Tout cela pour dire qu'avec une propulsion plus rapide, nous pourrions faire le trajet aller-retour beaucoup plus rapidement, et alors tous ces soucis se solutionnent. Les radiations ne sont plus un problème, car le temps d'exposition est plus court. La dose totale est supportable. Une fois sur Mars, on se protège, on fait des habitations et on s'enterre. Le poids des lancements se simplifie : en allant beaucoup plus vite, la mission est plus courte, il y a moins de nourritures, de vêtements, de logistique… donc moins de poids. Les coûts de lancement seraient moindres et la rentrée atmosphérique deviendrait possible.

La propulsion spatiale est une clé pour les missions interplanétaires. Toutes les agences travaillent dessus. Nous avons bon espoir de progresser sur ce point.

Et du côté des matériaux, quel est l'enjeu du moment ?

Il y a l'impression 3D. On pense pouvoir se servir du régolithe lunaire, un matériau sous forme de poussière noire que l'on trouve à la surface de la Lune, pour imprimer des équipements ou même carrément de grandes structures comme des habitations. Technologiquement, tout converge de plus en plus, c'est pour cela que l'on est capable de dire que dans une vingtaine d'années nous aurons la capacité d'aller vers Mars.

Pensez-vous que le métier d'astronaute, dans un futur lointain, deviendra aussi répandu que d'autres professions, avec une diversification des activités et des missions ?

La tendance naturelle est que l'activité se « démocratise ». Tant mieux… Nous ne sommes pas là pour rester enfermés dans notre tour d’ivoire, à dire que nous sommes des professionnels, que c'est très difficile et que tout le monde ne peut pas le faire. L'idée, c'est que si l'on peut envoyer tout le monde dans l'espace, ce serait très bien.

Le fait est qu'on ne peut pas encore, pour pas mal de raisons. La première est médicale : du lancement au retour, cette activité est risquée. Donc nous ne pouvons pas encore envoyer des gens dans l'espace juste pour le plaisir. C'est plutôt pour travailler. Or, pour faire un boulot efficace dans l'espace, il faut malheureusement se préparer pendant des années.
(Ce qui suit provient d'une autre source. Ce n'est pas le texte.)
Definition event_ids (queue : list GossipsubEvent) : list MessageId :=
  omap (fun e => match e with GossipsubMessageEvent _ _ _ id => Some id | GossipsubPeerEvent _ _ _ => None end) queue.

(** A frame of a well-formed RPC *)
Definition sent_ok (e : PeerId * bytes) : Prop := exists r, rpc_ok r /\ frame r = Ok e.2.

Abbreviation utf8 := (fun t : bytes => utf8_valid t = true).

(** ** What is written *)
Definition with_written (l : list (PeerId * bytes)) (s : GossipsubBehavior) : GossipsubBehavior := {|
  gs_params := gs_params s; gs_mesh := gs_mesh s; gs_message_cache := gs_message_cache s; gs_seen_cache := gs_seen_cache s;
  gs_peers := gs_peers s; gs_event_queue := gs_event_queue s; gs_stopped := gs_stopped s;
  gs_background_tasks := gs_background_tasks s; gs_written := gs_written s ++ l; gs_readings := gs_readings s; gs_samples := gs_samples s |}.

(** The frame of an RPC for a peer with an outbound stream *)
Definition frames_to (peers : dict PeerId PeerState) (rpc : RPC) (peer : PeerId) : list (PeerId * bytes) :=
  match dget peer peers with
  | Some ps => if ps_outbound_stream ps then match frame rpc with Ok data => [(peer, data)] | Err _ => [] end else []
  | None => []
  end.

Lemma with_written_nil s : with_written [] s = s.
Proof. destruct s. unfold with_written. cbn. by rewrite app_nil_r. Qed.
Lemma with_written_app l1 l2 s : with_written l2 (with_written l1 s) = with_written (l1 ++ l2) s.
Proof. unfold with_written. cbn. by rewrite app_assoc. Qed.

Lemma send_effect peer rpc s : _send_rpc peer rpc s = (Ok tt, with_written (frames_to (gs_peers s) rpc peer) s).
Proof.
  unfold _send_rpc, get_peer, frames_to. rewrite run_gets. destruct (dget peer (gs_peers s)) as [ps|]; [|by rewrite with_written_nil].
  destruct (ps_outbound_stream ps); [|by rewrite with_written_nil]. unfold catch. destruct (frame rpc) as [data|e]; [done|].
  cbn. by rewrite with_written_nil.
Qed.

(** A loop whose body only writes *)
Lemma writes_effect {A} (l : list A) (body : A -> M GossipsubBehavior unit) (out : dict PeerId PeerState -> A -> list (PeerId * bytes)) :
  (forall x s, body x s = (Ok tt, with_written (out (gs_peers s) x) s)) ->
  forall s, for_each l body s = (Ok tt, with_written (l ≫= out (gs_peers s)) s).
Proof.
  intros Hb. induction l as [|x l IH]; intros s; cbn [for_each]; [by rewrite with_written_nil|].
  rewrite (run_bind _ _ _ _ _ (Hb x s)), IH, with_written_app. done.
Qed.

Lemma sends_effect (l : list PeerId) rpc s :
  for_each l (fun peer => _send_rpc peer rpc) s = (Ok tt, with_written (l ≫= frames_to (gs_peers s) rpc) s).
Proof. apply (writes_effect l _ (fun peers => frames_to peers rpc)). intros. apply send_effect. Qed.

Lemma frames_to_ok peers rpc peer : rpc_ok rpc -> Forall sent_ok (frames_to peers rpc peer).
Proof.
  intros Hr. unfold frames_to. destruct (dget peer peers) as [ps|]; [|constructor]. destruct (ps_outbound_stream ps); [|constructor].
  destruct (frame rpc) as [data|] eqn:E; [|constructor]. constructor; [by exists rpc|constructor].
Qed.
Lemma Forall_bind_list {A B} (P : B -> Prop) (f : A -> list B) l : (forall x, x ∈ l -> Forall P (f x)) -> Forall P (l ≫= f).
Proof. intros Hf. apply Forall_forall. intros y (x & Hy & Hx)%list_elem_of_bind. specialize (Hf x Hx). rewrite Forall_forall in Hf. by apply Hf. Qed.
Lemma sends_ok peers rpc l : rpc_ok rpc -> Forall sent_ok (l ≫= frames_to peers rpc).
Proof. intros Hr. apply Forall_bind_list. intros x _. by apply frames_to_ok. Qed.

(** What is forwarded to a member of the mesh *)
Definition wants (sender : PeerId) (id : MessageId) (peers : dict PeerId PeerState) (peer : PeerId) : Prop :=
  peer <> sender /\ match dget peer peers with Some ps => id ∉ ps_dont_want_ids ps | None => True end.
#[export] Instance wants_dec sender id peers peer : Decision (wants sender id peers peer).
Proof. unfold wants. destruct (dget peer peers); apply _. Defined.

Lemma forward_effect sender m id peer s :
  forward_message sender m id peer s =
    (Ok tt, with_written (if decide (wants sender id (gs_peers s) peer) then frames_to (gs_peers s) (publish_rpc [m]) peer else []) s).
Proof.
  unfold forward_message. destruct (decide (peer = sender)) as [->|Hne].
  { rewrite decide_False by (by intros [? _]). by rewrite with_written_nil. }
  unfold get_peer. rewrite run_gets. destruct (dget peer (gs_peers s)) as [ps|] eqn:E.
  - destruct (decide (id ∈ ps_dont_want_ids ps)) as [Hd|Hd].
    + rewrite bool_decide_true by done. rewrite decide_False; [by rewrite with_written_nil|]. unfold wants. rewrite E. tauto.
    + rewrite bool_decide_false by done. rewrite decide_True; [apply send_effect|]. unfold wants. by rewrite E.
  - rewrite decide_True; [apply send_effect|]. unfold wants. by rewrite E.
Qed.
(* ===== verification/Backfill.v ===== *)
(** * Backfill (node/sync/backfill_sync.py)

    Fetches missing ancestors into the block cache: by root, recursing into parents, or a
    contiguous range of slots above the head.  The recursion is bounded by the depth, so
    the functions recurse on the depth that is left.  The network answers arbitrarily: an
    answer is a function of how many requests were made before, of the peer and of the
    request. *)

From S2P Require Import Prelude Pydict Uint Ssz Sha256 Merkle Containers Proofs SszRecords.
From S2P Require Import Varint Snappy ReqResp BlockCache PeerManager StateMonad.

(** [NetworkRequester], and the outcomes of the random generator *)
Class Network := {
  answer_by_root : nat -> PeerId -> list Bytes32 -> result (list SignedBlock);
  answer_by_range : nat -> PeerId -> Z -> Z -> result (list SignedBlock);
  random_draw : nat -> Z
}.

(** [StoreView]: the roots of the store, and the slot of its head *)
Record StoreView := { has_root : Bytes32 -> bool; head_slot : result Z }.

Record BackfillState := {
  bf_peers : Peers;
  bf_cache : BlockCache;
  bf_pending : list Bytes32;
  bf_max_range_slot : option Z;
  bf_requests : nat;
  bf_draws : nat
}.

Definition with_peers (f : Peers -> Peers) (s : BackfillState) : BackfillState := {|
  bf_peers := f (bf_peers s); bf_cache := bf_cache s; bf_pending := bf_pending s;
  bf_max_range_slot := bf_max_range_slot s; bf_requests := bf_requests s; bf_draws := bf_draws s |}.
Definition with_cache (f : BlockCache -> BlockCache) (s : BackfillState) : BackfillState := {|
  bf_peers := bf_peers s; bf_cache := f (bf_cache s); bf_pending := bf_pending s;
  bf_max_range_slot := bf_max_range_slot s; bf_requests := bf_requests s; bf_draws := bf_draws s |}.
Definition with_pending (f : list Bytes32 -> list Bytes32) (s : BackfillState) : BackfillState := {|
  bf_peers := bf_peers s; bf_cache := bf_cache s; bf_pending := f (bf_pending s);
  bf_max_range_slot := bf_max_range_slot s; bf_requests := bf_requests s; bf_draws := bf_draws s |}.
Definition with_max_range_slot (f : option Z -> option Z) (s : BackfillState) : BackfillState := {|
  bf_peers := bf_peers s; bf_cache := bf_cache s; bf_pending := bf_pending s;
  bf_max_range_slot := f (bf_max_range_slot s); bf_requests := bf_requests s; bf_draws := bf_draws s |}.

Section Backfill.
Context `{Network} (view : StoreView).

(** [select_peer_for_request], drawing the next random number *)
Definition select_peer (min_slot : option Z) : M BackfillState (option SyncPeer) := fun s =>
  (Ok (select_peer_for_request min_slot (random_draw (bf_draws s)) (bf_peers s)),
   {| bf_peers := bf_peers s; bf_cache := bf_cache s; bf_pending := bf_pending s;
      bf_max_range_slot := bf_max_range_slot s; bf_requests := bf_requests s; bf_draws := S (bf_draws s) |}).

(** [await self.network.request_...] *)
Definition request {A} (answer : nat -> result A) : M BackfillState A := fun s =>
  (answer (bf_requests s),
   {| bf_peers := bf_peers s; bf_cache := bf_cache s; bf_pending := bf_pending s;
      bf_max_range_slot := bf_max_range_slot s; bf_requests := S (bf_requests s); bf_draws := bf_draws s |}).

Definition start_request (p : SyncPeer) : M BackfillState unit :=
  modify (with_peers (update_peer (pi_peer_id (sp_info p)) on_request_start)).
Definition request_succeeded (peer_id : PeerId) : M BackfillState unit := modify (with_peers (on_request_success peer_id)).
Definition request_failed (peer_id : PeerId) : M BackfillState unit := modify (with_peers (on_request_failure peer_id)).

(** [self.block_cache.add(...)] *)
Definition cache_block (block : SignedBlock) (peer : option PeerId) (depth : Z) : M BackfillState PendingBlock := fun s =>
  let '(pending, cache) := cache_add block peer depth (bf_cache s) in (Ok pending, with_cache (fun _ => cache) s).

(** One received block: cached, and its parent's root when that is unknown and not pending *)
Definition receive_block (peer_id : PeerId) (depth : Z) (block : SignedBlock) : M BackfillState (list Bytes32) :=
  pending ← cache_block block (Some peer_id) (depth + 1);
  let parent_root := pb_parent_root pending in
  cached ← gets (fun s => cache_mem parent_root (bf_cache s));
  if cached || has_root view parent_root then mret []
  else
    _ ← modify (with_cache (mark_orphan (pb_root pending)));
    already ← gets (fun s => bool_decide (parent_root ∈ bf_pending s));
    mret (if already : bool then [] else [parent_root]).

Fixpoint receive_blocks (peer_id : PeerId) (depth : Z) (blocks : list SignedBlock) : M BackfillState (list Bytes32) :=
  match blocks with
  | [] => mret []
  | block :: blocks =>
      new ← receive_block peer_id depth block;
      rest ← receive_blocks peer_id depth blocks;
      mret (new ++ rest)
  end.

(** [min(blocks, key=lambda b: b.block.slot)], the slot of the result *)
Definition earliest_slot (first : SignedBlock) (blocks : list SignedBlock) : Z :=
  foldl (fun best b => if bk_slot (sb_block b) <? best then bk_slot (sb_block b) else best) (bk_slot (sb_block first)) blocks.

(** What a recursive call asks for, one level deeper *)
Inductive fill_request :=
| Missing (roots : list Bytes32)
| Range (start_slot count : Z).

Definition fill_gap_above_head (fill : fill_request -> M BackfillState unit) (target_slot head_slot : Z)
    : M BackfillState bool :=
  if target_slot <=? head_slot then mret false
  else
    gap_floor ← raising (uint_add 64 head_slot 1);
    gap_size ← raising (uint_sub 64 target_slot gap_floor);
    if gap_size <=? 0 then mret false
    else
      count ← raising (uint_new 64 gap_size);
      _ ← fill (Range gap_floor count);
      mret true.

Definition _process_received_blocks (fill : fill_request -> M BackfillState unit) (depth : Z)
    (blocks : list SignedBlock) (peer_id : PeerId) : M BackfillState unit :=
  new_orphan_parents ← receive_blocks peer_id depth blocks;
  match new_orphan_parents, blocks with
  | [], _ => mret tt
  | _, [] => fill (Missing new_orphan_parents)
  | _, first :: rest =>
      head ← raising (head_slot view);
      _ ← fill_gap_above_head fill (earliest_slot first rest) head;
      fill (Missing new_orphan_parents)
  end.

(** One batch of [fill_missing] *)
Definition fetch_roots (fill : fill_request -> M BackfillState unit) (depth : Z) (batch : list Bytes32)
    : M BackfillState unit :=
  peer ← select_peer None;
  match peer with
  | None => mret tt
  | Some p =>
      let peer_id := pi_peer_id (sp_info p) in
      _ ← start_request p;
      catch
        (blocks ← request (fun n => answer_by_root n peer_id batch);
         _ ← request_succeeded peer_id;
         if Zlen blocks =? 0 then mret tt else _process_received_blocks fill depth blocks peer_id)
        (fun _ => request_failed peer_id)
  end.

Definition fill_missing (fill : fill_request -> M BackfillState unit) (depth : Z) (roots : list Bytes32)
    : M BackfillState unit :=
  roots_to_fetch ← gets (fun s =>
    filter (fun root => root ∉ bf_pending s /\ cache_mem root (bf_cache s) = false) roots);
  if Zlen roots_to_fetch =? 0 then mret tt
  else
    _ ← modify (with_pending (fun pending => sunion pending roots_to_fetch));
    finally
      (batches ← raising (batched roots_to_fetch MAX_REQUEST_BLOCKS);
       for_each batches (fetch_roots fill depth))
      (with_pending (fun pending => sdiff pending roots_to_fetch)).

(** One batch of [fill_range] *)
Definition fetch_range (fill : fill_request -> M BackfillState unit) (depth : Z) (batch : list Z)
    : M BackfillState unit :=
  batch_start ← raising (of_option IndexError (head batch));
  last_slot ← raising (of_option IndexError (last batch));
  claiming ← select_peer (Some last_slot);
  peer ← match claiming with Some p => mret (Some p) | None => select_peer None end;
  match peer with
  | None => mret tt
  | Some p =>
      let peer_id := pi_peer_id (sp_info p) in
      _ ← start_request p;
      blocks ← catch
        (blocks ← request (fun n => answer_by_range n peer_id batch_start (Zlen batch));
         mret (Some blocks))
        (fun _ => _ ← request_failed peer_id; mret None);
      match blocks with
      | None => mret tt
      | Some blocks =>
          _ ← request_succeeded peer_id;
          _ ← (if bool_decide (is_Some claiming) || negb (Zlen blocks =? 0)
               then modify (with_max_range_slot (fun watermark =>
                      Some (match watermark with None => last_slot | Some w => Z.max w last_slot end)))
               else mret tt);
          if Zlen blocks =? 0 then mret tt else _process_received_blocks fill depth blocks peer_id
      end
  end.

Definition fill_range (fill : fill_request -> M BackfillState unit) (depth : Z) (start_slot count : Z)
    : M BackfillState unit :=
  if count =? 0 then mret tt
  else
    watermark ← gets bf_max_range_slot;
    actual_start ← raising
      (match watermark with
       | None => Ok start_slot
       | Some w => if w <? start_slot then Ok start_slot else uint_add 64 w 1
       end);
    last_offset ← raising (uint_new 64 (count - 1));
    end_slot ← raising (uint_add 64 start_slot last_offset);
    if end_slot <? actual_start then mret tt
    else
      batches ← raising (batched (seqZ actual_start (end_slot + 1 - actual_start)) MAX_REQUEST_BLOCKS);
      for_each batches (fetch_range fill depth).

(** [fill_missing] and [fill_range] at the depth at which [remaining] levels are left *)
Fixpoint fill (remaining : nat) (r : fill_request) : M BackfillState unit :=
  match remaining with
  | O => mret tt
  | S remaining =>
      let depth := MAX_BACKFILL_DEPTH - Z.of_nat (S remaining) in
      match r with
      | Missing roots => fill_missing (fill remaining) depth roots
      | Range start_slot count => fill_range (fill remaining) depth start_slot count
      end
  end.

(** The entry points, at depth zero *)
Definition backfill : fill_request -> M BackfillState unit := fill (Z.to_nat MAX_BACKFILL_DEPTH).
End Backfill.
Il y a tout de même des activités connexes qui se développent. On parle beaucoup de tourisme spatial, depuis des années, mais cela n'a pas encore trop décollé. Moi, je trouve que l'idée est bonne. L'exploration spatiale est comme toutes les explorations sur Terre : elle est d'abord conduite par des militaires, puis par des explorateurs, puis par des gens de la société. Ensuite, on s'installe dans le nouveau territoire, on le découvre, on l'utilise.